PROBLEM DETAILS: Exactly as written, set down every entry once more.

□ □ □ □

(** * Test-support utilities: response checker, user factories, shared data

    A shallow embedding of the Python sources

      - [your_app_utils/api_exception.py]  (class [ApiException])
      - [your_app_utils/pagination.py]     (class [PaginationDTO])
      - [testing_tools/response_checker.py] (class [ResponseChecker])
      - [testing_tools/async_client.py]    (class [AsyncClientBoB])
      - [testing_tools/fixtures.py]        ([SharedData], the user factories)

    Python values that travel through a decoded JSON body are values of
    [pyval]; a Python [dict] with string keys is a [gmap string _]; a raised
    exception is the [Raise] branch of [result]; objects that are shared and
    mutated (the wrappers cached by a factory) live in an explicit heap and
    are named by their address.  What belongs to other libraries or to the
    application under test is taken as given: the outcome of a response's
    [json()] is a field of the response, the constructor of the pagination
    schema and the ORM calls are parameters. *)

From Stdlib Require Import ZArith Floats.SpecFloat.
From stdpp Require Import gmap strings list fin_maps pretty.

Set Warnings "-register-all".

(** ** Python values *)

(** The Python objects a decoded JSON body is made of: [None], [bool],
    [int], [float], [str], [list] and [dict] with string keys. *)
Inductive pyval : Type :=
  | JNull
  | JBool (b : bool)
  | JInt (n : Z)
  | JFloat (f : spec_float)
  | JStr (s : string)
  | JList (l : list pyval)
  | JObj (m : gmap string pyval).

(** Python's truth-value protocol ([bool(x)], used by [if x], [x if c else y]
    and [assert x]). *)
Class Truthy (A : Type) := truthy : A → bool.
(* ===== verification/_CoqProject ===== *)
-Q . S2P
Prelude.v
UtilsCommon.v
Base64.v
Rc4.v
AesWrap.v
AesTables.v
Aes.v
AesProps.v
AesFips.v
AesModes.v
HashMd.v
HashSha1.v
HashMd5.v
HashMd4.v
Des.v
DesProps.v
MsFuncs.v
Crypto.v
CryptoDemo.v
Wpabuf.v
HashSha2.v
HashFips.v
HashHmac.v
Kdf.v
HashKat.v
AesSiv.v
AesCcm.v
AesGcm.v
AesKat.v
EapCommon.v
EapPeer.v
EapMschapv2.v
EapPeerDemo.v
EapMschapv2Props.v
EapServer.v
EapServerMethods.v
EapInterop.v
EapServerProps.v
EapPeerProps.v
EapPeerNak.v
EapPeerFrame.v
EapolSupp.v
EapolDemo.v
EapolProps.v
EapolTimers.v
EapolKeys.v
WpaDefs.v
WpaCommon.v
RsnIe.v
KeyData.v
WpaTypes.v
Eloop.v
EloopProps.v
DlList.v
Pmksa.v
PmksaProps.v
PmksaSpec.v
WpaDemo.v
PmksaSafe.v
WpaSm.v
WpaHandshake.v
WpaOps.v
WpaFrame.v
WpaSteps.v
WpaSession.v
WpaKrack.v
WpaSafe.v
WpaRx.v
WpaMsgs.v
WpaForge.v
WpaBeacon.v
EapolClosed.v
WpaCalm.v
WpaSupplicant.v
WpaEapol.v
WpaBigtk.v
(** Proves an equation between bytes by comparing the eight bits. *)
Ltac byte_bits :=
  apply (uint_eq_bits 8); [lia | eauto with wpa lia | eauto with wpa lia |];
  let i := fresh "i" in let Hi := fresh "Hi" in
  intros i Hi;
  assert (i = 0 \/ i = 1 \/ i = 2 \/ i = 3 \/ i = 4 \/ i = 5 \/ i = 6 \/ i = 7) by lia;
  destruct_or!; subst i; clear Hi; literal_bits; try reflexivity; try btauto.

(** *** Statements about all bytes, by computation *)

Definition bytes256 : list Z := Z.of_nat <$> seq 0 256.

Lemma bytes256_in b : is_byte b -> b ∈ bytes256.
Proof.
  unfold is_uint. change (2 ^ 8) with 256. intros Hb. unfold bytes256. apply list_elem_of_fmap.
  exists (Z.to_nat b). split; [lia|]. apply elem_of_seq. lia.
Qed.

Lemma forall_byte (P : Z -> bool) :
  forallb P bytes256 = true -> forall b, is_byte b -> P b = true.
Proof.
  intros H b Hb. rewrite forallb_forall in H. apply H, list_elem_of_In, bytes256_in, Hb.
Qed.

(** [f] on bytes is [g] on bytes. *)
Ltac by_bytes b Hb :=
  apply Z.eqb_eq; revert b Hb; refine (forall_byte _ _); vm_compute; reflexivity.

Definition uint_bool (w n : Z) : bool := (0 <=? n) && (n <? 2 ^ w).

Lemma is_uint_bool w n : uint_bool w n = true -> is_uint w n.
Proof. unfold uint_bool, is_uint. intros [?%Z.leb_le ?%Z.ltb_lt]%andb_true_iff. lia. Qed.

Ltac byte_range b Hb :=
  apply is_uint_bool; revert b Hb; refine (forall_byte _ _); vm_compute; reflexivity.

(** *** Big-endian fields *)

(* utils/common.h WPA_GET_BE16 *)
Definition get_be16 (l : bytes) : Z := byte_at l 0 * 256 + byte_at l 1.
(* utils/common.h WPA_GET_BE24 *)
Definition get_be24 (l : bytes) : Z := (byte_at l 0 * 256 + byte_at l 1) * 256 + byte_at l 2.
(* utils/common.h WPA_GET_BE32 *)
Definition get_be32 (l : bytes) : Z := get_be16 l * 65536 + get_be16 (drop 2 l).
(* utils/common.h WPA_PUT_BE16 *)
Definition put_be16 (n : Z) : bytes := [u8 (n / 256); u8 n].
(* utils/common.h WPA_PUT_BE24 *)
Definition put_be24 (n : Z) : bytes := [u8 (n / 65536); u8 (n / 256); u8 n].
(* utils/common.h WPA_PUT_BE32 *)
Definition put_be32 (n : Z) : bytes := [u8 (n / 16777216); u8 (n / 65536); u8 (n / 256); u8 n].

□ □ □ □

SOLUTION TO THIS PROBLEM:
(** * Test-support utilities: response checker, user factories, shared data

    A shallow embedding of the Python sources

      - [your_app_utils/api_exception.py]  (class [ApiException])
      - [your_app_utils/pagination.py]     (class [PaginationDTO])
      - [testing_tools/response_checker.py] (class [ResponseChecker])
      - [testing_tools/async_client.py]    (class [AsyncClientBoB])
      - [testing_tools/fixtures.py]        ([SharedData], the user factories)

    Python values that travel through a decoded JSON body are values of
    [pyval]; a Python [dict] with string keys is a [gmap string _]; a raised
    exception is the [Raise] branch of [result]; objects that are shared and
    mutated (the wrappers cached by a factory) live in an explicit heap and
    are named by their address.  What belongs to other libraries or to the
    application under test is taken as given: the outcome of a response's
    [json()] is a field of the response, the constructor of the pagination
    schema and the ORM calls are parameters. *)

From Stdlib Require Import ZArith Floats.SpecFloat.
From stdpp Require Import gmap strings list fin_maps pretty.

Set Warnings "-register-all".

(** ** Python values *)

(** The Python objects a decoded JSON body is made of: [None], [bool],
    [int], [float], [str], [list] and [dict] with string keys. *)
Inductive pyval : Type :=
  | JNull
  | JBool (b : bool)
  | JInt (n : Z)
  | JFloat (f : spec_float)
  | JStr (s : string)
  | JList (l : list pyval)
  | JObj (m : gmap string pyval).

(** Python's truth-value protocol ([bool(x)], used by [if x], [x if c else y]
    and [assert x]). *)
Class Truthy (A : Type) := truthy : A → bool.
(* ===== verification/_CoqProject ===== *)
-Q . S2P
Prelude.v
UtilsCommon.v
Base64.v
Rc4.v
AesWrap.v
AesTables.v
Aes.v
AesProps.v
AesFips.v
AesModes.v
HashMd.v
HashSha1.v
HashMd5.v
HashMd4.v
Des.v
DesProps.v
MsFuncs.v
Crypto.v
CryptoDemo.v
Wpabuf.v
HashSha2.v
HashFips.v
HashHmac.v
Kdf.v
HashKat.v
AesSiv.v
AesCcm.v
AesGcm.v
AesKat.v
EapCommon.v
EapPeer.v
EapMschapv2.v
EapPeerDemo.v
EapMschapv2Props.v
EapServer.v
EapServerMethods.v
EapInterop.v
EapServerProps.v
EapPeerProps.v
EapPeerNak.v
EapPeerFrame.v
EapolSupp.v
EapolDemo.v
EapolProps.v
EapolTimers.v
EapolKeys.v
WpaDefs.v
WpaCommon.v
RsnIe.v
KeyData.v
WpaTypes.v
Eloop.v
EloopProps.v
DlList.v
Pmksa.v
PmksaProps.v
PmksaSpec.v
WpaDemo.v
PmksaSafe.v
WpaSm.v
WpaHandshake.v
WpaOps.v
WpaFrame.v
WpaSteps.v
WpaSession.v
WpaKrack.v
WpaSafe.v
WpaRx.v
WpaMsgs.v
WpaForge.v
WpaBeacon.v
EapolClosed.v
WpaCalm.v
WpaSupplicant.v
WpaEapol.v
WpaBigtk.v
(** Proves an equation between bytes by comparing the eight bits. *)
Ltac byte_bits :=
  apply (uint_eq_bits 8); [lia | eauto with wpa lia | eauto with wpa lia |];
  let i := fresh "i" in let Hi := fresh "Hi" in
  intros i Hi;
  assert (i = 0 \/ i = 1 \/ i = 2 \/ i = 3 \/ i = 4 \/ i = 5 \/ i = 6 \/ i = 7) by lia;
  destruct_or!; subst i; clear Hi; literal_bits; try reflexivity; try btauto.

(** *** Statements about all bytes, by computation *)

Definition bytes256 : list Z := Z.of_nat <$> seq 0 256.

Lemma bytes256_in b : is_byte b -> b ∈ bytes256.
Proof.
  unfold is_uint. change (2 ^ 8) with 256. intros Hb. unfold bytes256. apply list_elem_of_fmap.
  exists (Z.to_nat b). split; [lia|]. apply elem_of_seq. lia.
Qed.

Lemma forall_byte (P : Z -> bool) :
  forallb P bytes256 = true -> forall b, is_byte b -> P b = true.
Proof.
  intros H b Hb. rewrite forallb_forall in H. apply H, list_elem_of_In, bytes256_in, Hb.
Qed.

(** [f] on bytes is [g] on bytes. *)
Ltac by_bytes b Hb :=
  apply Z.eqb_eq; revert b Hb; refine (forall_byte _ _); vm_compute; reflexivity.

Definition uint_bool (w n : Z) : bool := (0 <=? n) && (n <? 2 ^ w).

Lemma is_uint_bool w n : uint_bool w n = true -> is_uint w n.
Proof. unfold uint_bool, is_uint. intros [?%Z.leb_le ?%Z.ltb_lt]%andb_true_iff. lia. Qed.

Ltac byte_range b Hb :=
  apply is_uint_bool; revert b Hb; refine (forall_byte _ _); vm_compute; reflexivity.

(** *** Big-endian fields *)

(* utils/common.h WPA_GET_BE16 *)
Definition get_be16 (l : bytes) : Z := byte_at l 0 * 256 + byte_at l 1.
(* utils/common.h WPA_GET_BE24 *)
Definition get_be24 (l : bytes) : Z := (byte_at l 0 * 256 + byte_at l 1) * 256 + byte_at l 2.
(* utils/common.h WPA_GET_BE32 *)
Definition get_be32 (l : bytes) : Z := get_be16 l * 65536 + get_be16 (drop 2 l).
(* utils/common.h WPA_PUT_BE16 *)
Definition put_be16 (n : Z) : bytes := [u8 (n / 256); u8 n].
(* utils/common.h WPA_PUT_BE24 *)
Definition put_be24 (n : Z) : bytes := [u8 (n / 65536); u8 (n / 256); u8 n].
(* utils/common.h WPA_PUT_BE32 *)
Definition put_be32 (n : Z) : bytes := [u8 (n / 16777216); u8 (n / 65536); u8 (n / 256); u8 n].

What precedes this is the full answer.